[Collection entries]
------------------------------------------------

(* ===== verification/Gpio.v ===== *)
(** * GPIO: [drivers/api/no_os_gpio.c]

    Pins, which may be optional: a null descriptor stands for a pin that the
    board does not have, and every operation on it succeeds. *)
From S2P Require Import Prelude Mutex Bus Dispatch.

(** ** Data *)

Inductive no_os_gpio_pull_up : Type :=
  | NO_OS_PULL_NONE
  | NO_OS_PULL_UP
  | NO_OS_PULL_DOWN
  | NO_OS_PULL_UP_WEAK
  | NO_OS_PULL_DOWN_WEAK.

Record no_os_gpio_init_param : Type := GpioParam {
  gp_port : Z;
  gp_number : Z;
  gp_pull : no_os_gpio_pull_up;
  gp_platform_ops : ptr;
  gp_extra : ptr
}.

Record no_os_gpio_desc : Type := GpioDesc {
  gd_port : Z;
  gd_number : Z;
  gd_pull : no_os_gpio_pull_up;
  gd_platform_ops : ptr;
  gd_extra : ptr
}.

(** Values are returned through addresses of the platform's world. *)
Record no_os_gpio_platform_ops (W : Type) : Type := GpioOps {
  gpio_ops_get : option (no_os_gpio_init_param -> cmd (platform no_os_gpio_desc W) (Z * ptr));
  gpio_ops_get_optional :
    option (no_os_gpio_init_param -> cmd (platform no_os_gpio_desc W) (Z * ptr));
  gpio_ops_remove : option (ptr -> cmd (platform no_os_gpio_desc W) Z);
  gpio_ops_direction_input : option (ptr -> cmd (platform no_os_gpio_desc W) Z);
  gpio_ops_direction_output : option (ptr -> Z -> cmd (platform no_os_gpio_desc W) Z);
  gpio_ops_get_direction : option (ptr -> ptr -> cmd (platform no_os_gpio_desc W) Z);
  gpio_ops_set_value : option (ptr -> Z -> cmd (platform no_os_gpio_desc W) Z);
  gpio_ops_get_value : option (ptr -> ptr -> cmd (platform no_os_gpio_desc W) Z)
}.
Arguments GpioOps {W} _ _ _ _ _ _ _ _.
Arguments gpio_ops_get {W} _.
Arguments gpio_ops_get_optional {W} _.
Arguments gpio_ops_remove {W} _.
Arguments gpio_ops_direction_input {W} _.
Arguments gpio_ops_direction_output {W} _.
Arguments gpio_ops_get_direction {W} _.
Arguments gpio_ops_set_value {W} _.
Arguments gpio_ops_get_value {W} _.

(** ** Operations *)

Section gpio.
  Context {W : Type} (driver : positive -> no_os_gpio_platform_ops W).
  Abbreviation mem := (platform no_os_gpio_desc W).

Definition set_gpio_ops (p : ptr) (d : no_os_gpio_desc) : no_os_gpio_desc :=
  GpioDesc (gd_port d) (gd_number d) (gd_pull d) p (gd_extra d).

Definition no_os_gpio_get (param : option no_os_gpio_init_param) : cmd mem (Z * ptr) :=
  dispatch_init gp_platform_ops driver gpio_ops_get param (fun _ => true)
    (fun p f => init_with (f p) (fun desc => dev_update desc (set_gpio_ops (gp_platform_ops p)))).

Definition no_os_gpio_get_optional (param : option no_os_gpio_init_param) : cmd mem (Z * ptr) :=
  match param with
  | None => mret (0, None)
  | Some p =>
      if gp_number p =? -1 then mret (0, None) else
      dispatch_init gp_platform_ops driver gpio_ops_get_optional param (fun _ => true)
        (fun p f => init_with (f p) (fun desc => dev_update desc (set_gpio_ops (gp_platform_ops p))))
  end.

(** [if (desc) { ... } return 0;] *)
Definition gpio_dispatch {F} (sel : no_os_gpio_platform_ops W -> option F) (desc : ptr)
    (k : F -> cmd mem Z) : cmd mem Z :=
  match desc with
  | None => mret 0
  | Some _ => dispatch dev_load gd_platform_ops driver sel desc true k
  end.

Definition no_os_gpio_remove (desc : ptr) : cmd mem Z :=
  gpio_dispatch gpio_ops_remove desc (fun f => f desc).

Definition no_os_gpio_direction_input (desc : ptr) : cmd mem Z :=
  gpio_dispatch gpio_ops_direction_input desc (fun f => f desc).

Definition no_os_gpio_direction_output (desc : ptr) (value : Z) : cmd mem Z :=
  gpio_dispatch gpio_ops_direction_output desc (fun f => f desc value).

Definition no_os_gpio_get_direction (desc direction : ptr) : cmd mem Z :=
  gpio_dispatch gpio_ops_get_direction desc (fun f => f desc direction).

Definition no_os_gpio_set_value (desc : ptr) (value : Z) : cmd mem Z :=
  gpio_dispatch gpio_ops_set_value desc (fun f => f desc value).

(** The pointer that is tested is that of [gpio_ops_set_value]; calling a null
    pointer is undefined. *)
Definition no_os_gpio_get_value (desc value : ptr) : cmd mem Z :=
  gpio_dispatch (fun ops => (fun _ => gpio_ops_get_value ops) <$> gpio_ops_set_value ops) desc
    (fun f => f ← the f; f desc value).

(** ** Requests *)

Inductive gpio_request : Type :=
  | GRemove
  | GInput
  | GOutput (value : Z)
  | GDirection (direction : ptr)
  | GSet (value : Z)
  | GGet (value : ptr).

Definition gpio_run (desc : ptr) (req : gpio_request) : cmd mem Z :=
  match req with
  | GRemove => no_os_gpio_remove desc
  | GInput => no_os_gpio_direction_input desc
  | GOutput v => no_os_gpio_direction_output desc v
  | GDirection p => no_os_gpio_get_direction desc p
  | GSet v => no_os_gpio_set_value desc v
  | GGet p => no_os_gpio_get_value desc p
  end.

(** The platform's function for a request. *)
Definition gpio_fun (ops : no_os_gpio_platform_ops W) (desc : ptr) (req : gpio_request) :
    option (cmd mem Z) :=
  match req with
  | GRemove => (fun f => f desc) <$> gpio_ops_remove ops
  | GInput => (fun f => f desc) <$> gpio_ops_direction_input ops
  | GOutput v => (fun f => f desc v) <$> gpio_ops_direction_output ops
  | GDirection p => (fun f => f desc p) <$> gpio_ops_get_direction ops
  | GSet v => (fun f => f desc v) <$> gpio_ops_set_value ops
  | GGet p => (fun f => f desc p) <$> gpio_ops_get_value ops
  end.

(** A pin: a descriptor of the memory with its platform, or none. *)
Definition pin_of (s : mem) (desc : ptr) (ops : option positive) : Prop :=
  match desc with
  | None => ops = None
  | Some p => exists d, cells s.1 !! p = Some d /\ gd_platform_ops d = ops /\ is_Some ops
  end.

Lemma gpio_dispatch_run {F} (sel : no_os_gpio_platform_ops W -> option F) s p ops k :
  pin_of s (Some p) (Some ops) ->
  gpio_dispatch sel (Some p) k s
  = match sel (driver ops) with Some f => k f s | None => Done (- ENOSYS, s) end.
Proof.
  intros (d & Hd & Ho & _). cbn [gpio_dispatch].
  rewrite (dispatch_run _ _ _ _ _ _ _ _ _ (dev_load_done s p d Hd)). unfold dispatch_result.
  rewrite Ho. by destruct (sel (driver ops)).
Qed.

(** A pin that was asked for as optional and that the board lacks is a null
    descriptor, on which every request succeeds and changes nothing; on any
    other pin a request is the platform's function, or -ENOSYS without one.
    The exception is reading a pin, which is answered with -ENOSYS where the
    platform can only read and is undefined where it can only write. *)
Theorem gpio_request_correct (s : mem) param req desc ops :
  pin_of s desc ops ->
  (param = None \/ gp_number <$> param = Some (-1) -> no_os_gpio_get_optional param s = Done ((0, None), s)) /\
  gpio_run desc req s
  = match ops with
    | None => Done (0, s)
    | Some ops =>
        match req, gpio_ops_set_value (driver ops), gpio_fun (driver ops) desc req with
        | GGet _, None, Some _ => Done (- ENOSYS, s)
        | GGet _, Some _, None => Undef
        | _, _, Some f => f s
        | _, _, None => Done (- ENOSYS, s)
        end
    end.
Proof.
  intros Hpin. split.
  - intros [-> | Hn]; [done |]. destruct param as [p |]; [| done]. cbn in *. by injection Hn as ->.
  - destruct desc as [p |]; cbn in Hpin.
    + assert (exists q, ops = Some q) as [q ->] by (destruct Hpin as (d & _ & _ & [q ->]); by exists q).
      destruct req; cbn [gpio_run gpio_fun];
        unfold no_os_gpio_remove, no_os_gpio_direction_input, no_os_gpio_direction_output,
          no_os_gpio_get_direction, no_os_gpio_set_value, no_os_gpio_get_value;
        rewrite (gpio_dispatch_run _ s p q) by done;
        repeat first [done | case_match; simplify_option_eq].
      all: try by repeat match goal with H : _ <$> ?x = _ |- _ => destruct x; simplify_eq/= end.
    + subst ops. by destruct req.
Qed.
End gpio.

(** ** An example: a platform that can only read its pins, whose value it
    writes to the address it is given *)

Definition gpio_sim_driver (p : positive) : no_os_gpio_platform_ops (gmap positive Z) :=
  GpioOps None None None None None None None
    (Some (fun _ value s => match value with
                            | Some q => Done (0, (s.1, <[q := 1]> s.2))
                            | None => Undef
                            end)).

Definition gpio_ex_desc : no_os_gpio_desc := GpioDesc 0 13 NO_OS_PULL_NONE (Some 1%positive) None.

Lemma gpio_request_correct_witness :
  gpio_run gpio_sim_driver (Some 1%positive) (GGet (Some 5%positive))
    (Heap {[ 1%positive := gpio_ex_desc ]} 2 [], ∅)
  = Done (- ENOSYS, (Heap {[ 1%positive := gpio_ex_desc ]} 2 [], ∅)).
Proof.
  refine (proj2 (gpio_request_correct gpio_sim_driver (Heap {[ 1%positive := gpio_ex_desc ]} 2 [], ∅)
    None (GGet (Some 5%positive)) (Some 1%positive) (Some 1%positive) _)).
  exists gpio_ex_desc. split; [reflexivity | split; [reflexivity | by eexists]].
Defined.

------------------------------------------------

**Problem details**
Using the records above, set down exactly the lines from the one with "rewrite (dispatch_run _" through the one with "descriptor, on which", inclusive, and nothing more.

**Worked solution**
  rewrite (dispatch_run _ _ _ _ _ _ _ _ _ (dev_load_done s p d Hd)). unfold dispatch_result.
  rewrite Ho. by destruct (sel (driver ops)).
Qed.

(** A pin that was asked for as optional and that the board lacks is a null
    descriptor, on which every request succeeds and changes nothing; on any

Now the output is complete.